**TASK INPUTS:**
(** * django-imt-fork: SQLite test-database life cycle and the test-runner driver

    A shallow embedding of
      - [django/db/backends/sqlite3/creation.py] (class [DatabaseCreation]) and
      - [tests/runtests.py] ([setup], [teardown], [bisect_tests], [paired_tests]).

    Both files are scripts over an environment (the file system, standard
    streams, sub-processes, Django's application loader).  Every call into the
    environment is an _event_ of a small interaction tree; the Python objects
    the scripts mutate (settings dictionaries, the settings module, lists) live
    in an explicit store that is threaded through the tree.  A property that
    holds for every environment is stated over [exec], the set of all runs of a
    program; [run] executes a program against a concrete environment. *)

From stdpp Require Import base gmap strings list fin_maps pretty.

Open Scope string_scope.
Open Scope Z_scope.
Set Warnings "-register-all".

(** ** Python exceptions that the two files can raise or let through *)

Inductive exn :=
| SystemExit (code : Z)          (* sys.exit(code) *)
| KeyError (key : string)        (* d[key] on a missing key *)
| AttributeError (name : string) (* obj.name on a missing attribute *)
| TypeError (msg : string)       (* wrong argument count or argument type *)
| OSError (msg : string)         (* an uncaught failure of an os call *)
| NoObject.                      (* a store location that holds no object *)

(** ** Calls into the environment *)

Inductive event : Type → Type :=
| Print (line : string) : event unit
| StderrWrite (text : string) : event unit
| Input (prompt : string) : event string
| OsAccess (path : string) : event bool
    (* os.access(path, os.F_OK) *)
| OsRemove (path : string) : event (option string)
    (* os.remove(path): [None] on success, [Some msg] when it raises an
       exception [e] with [str(e) = msg] *)
| ShutilCopy (src dst : string) : event (option string)
    (* shutil.copy(src, dst), same convention *)
| SubprocessCall (args : list string) : event Z
    (* subprocess.call(args): the exit status *)
| OsListdir (path : string) : event (list string)
| OsIsfile (path : string) : event bool
| GetApps : event (list string)
    (* django.db.models.loading.get_apps(): the [__name__] of each app *)
| LoadApp (label : string) : event bool
    (* load_app(label): whether the result is truthy *)
| AddLogHandler : event unit.
    (* logging.getLogger('py.warnings').addHandler(StreamHandler()) *)

(** What an observer of a run sees: the call together with its answer. *)
Inductive action :=
| APrint (line : string)
| AStderr (text : string)
| AInput (prompt answer : string)
| AAccess (path : string) (found : bool)
| ARemove (path : string) (err : option string)
| ACopy (src dst : string) (err : option string)
| ACall (args : list string) (status : Z)
| AListdir (path : string) (entries : list string)
| AIsfile (path : string) (b : bool)
| AGetApps (apps : list string)
| ALoadApp (label : string) (loaded : bool)
| AAddLogHandler.

Definition observe {X} (e : event X) : X → action :=
  match e in event X return X → action with
  | Print s => λ _, APrint s
  | StderrWrite s => λ _, AStderr s
  | Input p => λ a, AInput p a
  | OsAccess p => λ b, AAccess p b
  | OsRemove p => λ r, ARemove p r
  | ShutilCopy s d => λ r, ACopy s d r
  | SubprocessCall args => λ z, ACall args z
  | OsListdir p => λ l, AListdir p l
  | OsIsfile p => λ b, AIsfile p b
  | GetApps => λ l, AGetApps l
  | LoadApp l => λ b, ALoadApp l b
  | AddLogHandler => λ _, AAddLogHandler
  end.

(** ** Programs: finite interaction trees with exceptions *)

Inductive prog (A : Type) : Type :=
| Ret (a : A)
| Raise (e : exn)
| Vis {X : Type} (e : event X) (k : X → prog A).
Arguments Ret {A} a.
Arguments Raise {A} e.
Arguments Vis {A X} e k.

Inductive outcome (A : Type) : Type :=
| Done (a : A)
| Raised (e : exn).
Arguments Done {A} a.
Arguments Raised {A} e.

Fixpoint prog_bind {A B} (p : prog A) (f : A → prog B) : prog B :=
  match p with
  | Ret a => f a
  | Raise e => Raise e
  | Vis e k => Vis e (λ x, prog_bind (k x) f)
  end.

(** [exec p t o]: some environment makes [p] perform exactly the calls [t]
    (with the answers recorded in [t]) and end in [o]. *)
Fixpoint exec {A} (p : prog A) (t : list action) (o : outcome A) : Prop :=
  match p with
  | Ret a => t = [] ∧ o = Done a
  | Raise e => t = [] ∧ o = Raised e
  | Vis e k => ∃ x t', t = observe e x :: t' ∧ exec (k x) t' o
  end.

(** A concrete environment: a world [W] and an answer to every call. *)
Definition handler (W : Type) : Type := ∀ X, event X → W → X * W.

Fixpoint run {W A} (h : handler W) (p : prog A) (w : W)
  : list action * outcome A * W :=
  match p with
  | Ret a => ([], Done a, w)
  | Raise e => ([], Raised e, w)
  | Vis e k =>
      let '(x, w1) := h _ e w in
      let '(t, o, w2) := run h (k x) w1 in
      (observe e x :: t, o, w2)
  end.

(** ** Programs over a store of Python objects *)

Definition M (S A : Type) : Type := S → prog (A * S).

Definition ret {S A} (a : A) : M S A := λ σ, Ret (a, σ).
Definition bind {S A B} (m : M S A) (f : A → M S B) : M S B :=
  λ σ, prog_bind (m σ) (λ '(a, σ1), f a σ1).
Definition raise {S A} (e : exn) : M S A := λ _, Raise e.
Definition call {S X} (e : event X) : M S X := λ σ, Vis e (λ x, Ret (x, σ)).

(** [harmless m]: no run of [m] raises or changes the store. *)
Definition harmless {S A} (m : M S A) : Prop :=
  ∀ σ t o, exec (m σ) t o → ∃ a, o = Done (a, σ).

Declare Scope py_scope.
Delimit Scope py_scope with py.
Notation "x <- m ;; k" := (bind m (λ x, k))
  (at level 100, m at next level, right associativity) : py_scope.
Notation "m ;; k" := (bind m (λ _, k))
  (at level 100, right associativity) : py_scope.
Open Scope py_scope.

Definition print {S} (line : string) : M S unit := call (Print line).
Definition sys_stderr_write {S} (text : string) : M S unit := call (StderrWrite text).
Definition sys_exit {S A} (code : Z) : M S A := raise (SystemExit code).
Definition when {S} (b : bool) (m : M S unit) : M S unit := if b then m else ret tt.

(* "\n" *)
Definition LF : string := String (Ascii.ascii_of_nat 10) EmptyString.

(** The calls a run makes that change the file system. *)
Definition is_fs_write (a : action) : bool :=
  match a with ARemove _ _ | ACopy _ _ _ => true | _ => false end.
Definition fs_writes (t : list action) : list action := List.filter is_fs_write t.

(** The sub-processes a run starts, with their exit statuses. *)
Definition calls (t : list action) : list (list string * Z) :=
  omap (λ a, match a with ACall args z => Some (args, z) | _ => None end) t.

(** Store locations (object identities). *)
Abbreviation loc := positive.

(** * django/db/backends/sqlite3/creation.py *)

Module Creation.

(** Values found under the keys of a connection's [settings_dict] that the
    class reads ([NAME], [TEST_NAME]): a string or [None]. *)
Inductive value := VNone | VStr (s : string).

Definition truthy (v : value) : bool :=
  match v with VNone => false | VStr s => negb (String.eqb s "") end.
(* v != s for a string literal s *)
Definition ne_str (v : value) (s : string) : bool :=
  match v with VNone => true | VStr s' => negb (String.eqb s' s) end.
Definition eq_str (v : value) (s : string) : bool := negb (ne_str v s).
(* '%s' % v *)
Definition fmt (v : value) : string :=
  match v with VNone => "None" | VStr s => s end.

(** The store: every dictionary object, by identity. *)
Abbreviation dict := (gmap string value).
Abbreviation store := (gmap loc dict).

Record connection := { settings_dict : loc; alias : string }.

(* d[key] *)
Definition getitem (d : loc) (key : string) : M store value :=
  λ σ, match σ !! d with
       | None => Raise NoObject
       | Some m => match m !! key with
                   | None => Raise (KeyError key)
                   | Some v => Ret (v, σ)
                   end
       end.
(* d[key] = v *)
Definition setitem (d : loc) (key : string) (v : value) : M store unit :=
  λ σ, match σ !! d with
       | None => Raise NoObject
       | Some m => Ret (tt, <[d := <[key := v]> m]> σ)
       end.
(* d.copy(): a new dictionary object with the same items *)
Definition dict_copy (d : loc) : M store loc :=
  λ σ, match σ !! d with
       | None => Raise NoObject
       | Some m => let d' := fresh (dom σ) in Ret (d', <[d' := m]> σ)
       end.
(* a path argument of os.access, os.remove, shutil.copy, os.path.splitext *)
Definition path_arg (v : value) : M store string :=
  match v with
  | VStr s => ret s
  | VNone => raise (TypeError "expected a path string, got None")
  end.

(* data_types, lines 11-34 *)
Definition data_types : gmap string string :=
  list_to_map
    [ ("AutoField",                  "integer");
      ("BooleanField",               "bool");
      ("CharField",                  "varchar(%(max_length)s)");
      ("CommaSeparatedIntegerField", "varchar(%(max_length)s)");
      ("DateField",                  "date");
      ("DateTimeField",              "datetime");
      ("DecimalField",               "decimal");
      ("FileField",                  "varchar(%(max_length)s)");
      ("FilePathField",              "varchar(%(max_length)s)");
      ("FloatField",                 "real");
      ("IntegerField",               "integer");
      ("BigIntegerField",            "bigint");
      ("IPAddressField",             "char(15)");
      ("GenericIPAddressField",      "char(39)");
      ("NullBooleanField",           "bool");
      ("OneToOneField",              "integer");
      ("PositiveIntegerField",       "integer unsigned");
      ("PositiveSmallIntegerField",  "smallint unsigned");
      ("SlugField",                  "varchar(%(max_length)s)");
      ("SmallIntegerField",          "smallint");
      ("TextField",                  "text");
      ("TimeField",                  "time") ].

Section DatabaseCreation.

(** [connection.is_in_memory_db] belongs to the backend's [base.py] and
    [os.path.splitext] to the platform's path module; the class is verified
    for every choice of the two. *)
Variable is_in_memory_db : value → bool.
Variable os_path_splitext : string → string * string.

(* lines 44-48 *)
Definition _get_test_db_name (self : connection) : M store value :=
  test_database_name <- getitem (settings_dict self) "TEST_NAME";;
  if truthy test_database_name && ne_str test_database_name ":memory:"
  then ret test_database_name
  else ret (VStr ":memory:").

(* lines 60-64 and 92-96: try: os.remove(p) except Exception as e: ... *)
Definition remove_or_exit (path : string) : M store unit :=
  r <- call (OsRemove path);;
  match r with
  | None => ret tt
  | Some e =>
      sys_stderr_write ("Got an error deleting the old test database: " +:+ e +:+ LF);;
      sys_exit 2
  end.

(* lines 50-68 *)
Definition _create_test_db (self : connection) (verbosity : Z) (autoclobber : bool)
  : M store value :=
  test_database_name <- _get_test_db_name self;;
  (if ne_str test_database_name ":memory:" then
     when (1 <=? verbosity)
       (print ("Destroying old test database '" +:+ alias self +:+ "'..."));;
     path <- path_arg test_database_name;;
     found <- call (OsAccess path);;
     if found : bool then
       (* [confirm] is bound only when [autoclobber] is false *)
       confirm <- (if negb autoclobber
                   then a <- call (Input ("Type 'yes' if you would like to try deleting the test database '" +:+ fmt test_database_name +:+ "', or 'no' to cancel: "));;
                        ret (Some a)
                   else ret None);;
       if autoclobber || bool_decide (confirm = Some "yes")
       then remove_or_exit path
       else print "Tests cancelled.";; sys_exit 1
     else ret tt
   else ret tt);;
  ret test_database_name.

(* lines 77-78: root, ext = os.path.splitext(name);
   '{}_{}.{}'.format(root, number, ext) *)
Definition clone_name (name : string) (number : Z) : string :=
  let '(root, ext) := os_path_splitext name in
  root +:+ "_" +:+ pretty number +:+ "." +:+ ext.

(* lines 70-79 *)
Definition get_test_db_clone_settings (self : connection) (number : Z) : M store loc :=
  let orig_settings_dict := settings_dict self in
  source_database_name <- getitem orig_settings_dict "NAME";;
  if is_in_memory_db source_database_name then ret orig_settings_dict
  else
    new_settings_dict <- dict_copy orig_settings_dict;;
    name <- getitem orig_settings_dict "NAME";;
    path <- path_arg name;;
    setitem new_settings_dict "NAME" (VStr (clone_name path number));;
    ret new_settings_dict.

(* lines 97-101 *)
Definition copy_or_exit (src dst : value) : M store unit :=
  s <- path_arg src;;
  d <- path_arg dst;;
  r <- call (ShutilCopy s d);;
  match r with
  | None => ret tt
  | Some e =>
      sys_stderr_write ("Got an error cloning the test database: " +:+ e +:+ LF);;
      sys_exit 2
  end.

**EXERCISE GOAL:**
Repeat exactly the lines of the listing above, from the one with "Variable os_path_splitext : string" down to the one with "if autoclobber ||"; both of those lines belong in the range.

**ANSWER TO THE PROBLEM:**
Variable os_path_splitext : string → string * string.

(* lines 44-48 *)
Definition _get_test_db_name (self : connection) : M store value :=
  test_database_name <- getitem (settings_dict self) "TEST_NAME";;
  if truthy test_database_name && ne_str test_database_name ":memory:"
  then ret test_database_name
  else ret (VStr ":memory:").

(* lines 60-64 and 92-96: try: os.remove(p) except Exception as e: ... *)
Definition remove_or_exit (path : string) : M store unit :=
  r <- call (OsRemove path);;
  match r with
  | None => ret tt
  | Some e =>
      sys_stderr_write ("Got an error deleting the old test database: " +:+ e +:+ LF);;
      sys_exit 2
  end.

(* lines 50-68 *)
Definition _create_test_db (self : connection) (verbosity : Z) (autoclobber : bool)
  : M store value :=
  test_database_name <- _get_test_db_name self;;
  (if ne_str test_database_name ":memory:" then
     when (1 <=? verbosity)
       (print ("Destroying old test database '" +:+ alias self +:+ "'..."));;
     path <- path_arg test_database_name;;
     found <- call (OsAccess path);;
     if found : bool then
       (* [confirm] is bound only when [autoclobber] is false *)
       confirm <- (if negb autoclobber
                   then a <- call (Input ("Type 'yes' if you would like to try deleting the test database '" +:+ fmt test_database_name +:+ "', or 'no' to cancel: "));;
                        ret (Some a)
                   else ret None);;
       if autoclobber || bool_decide (confirm = Some "yes")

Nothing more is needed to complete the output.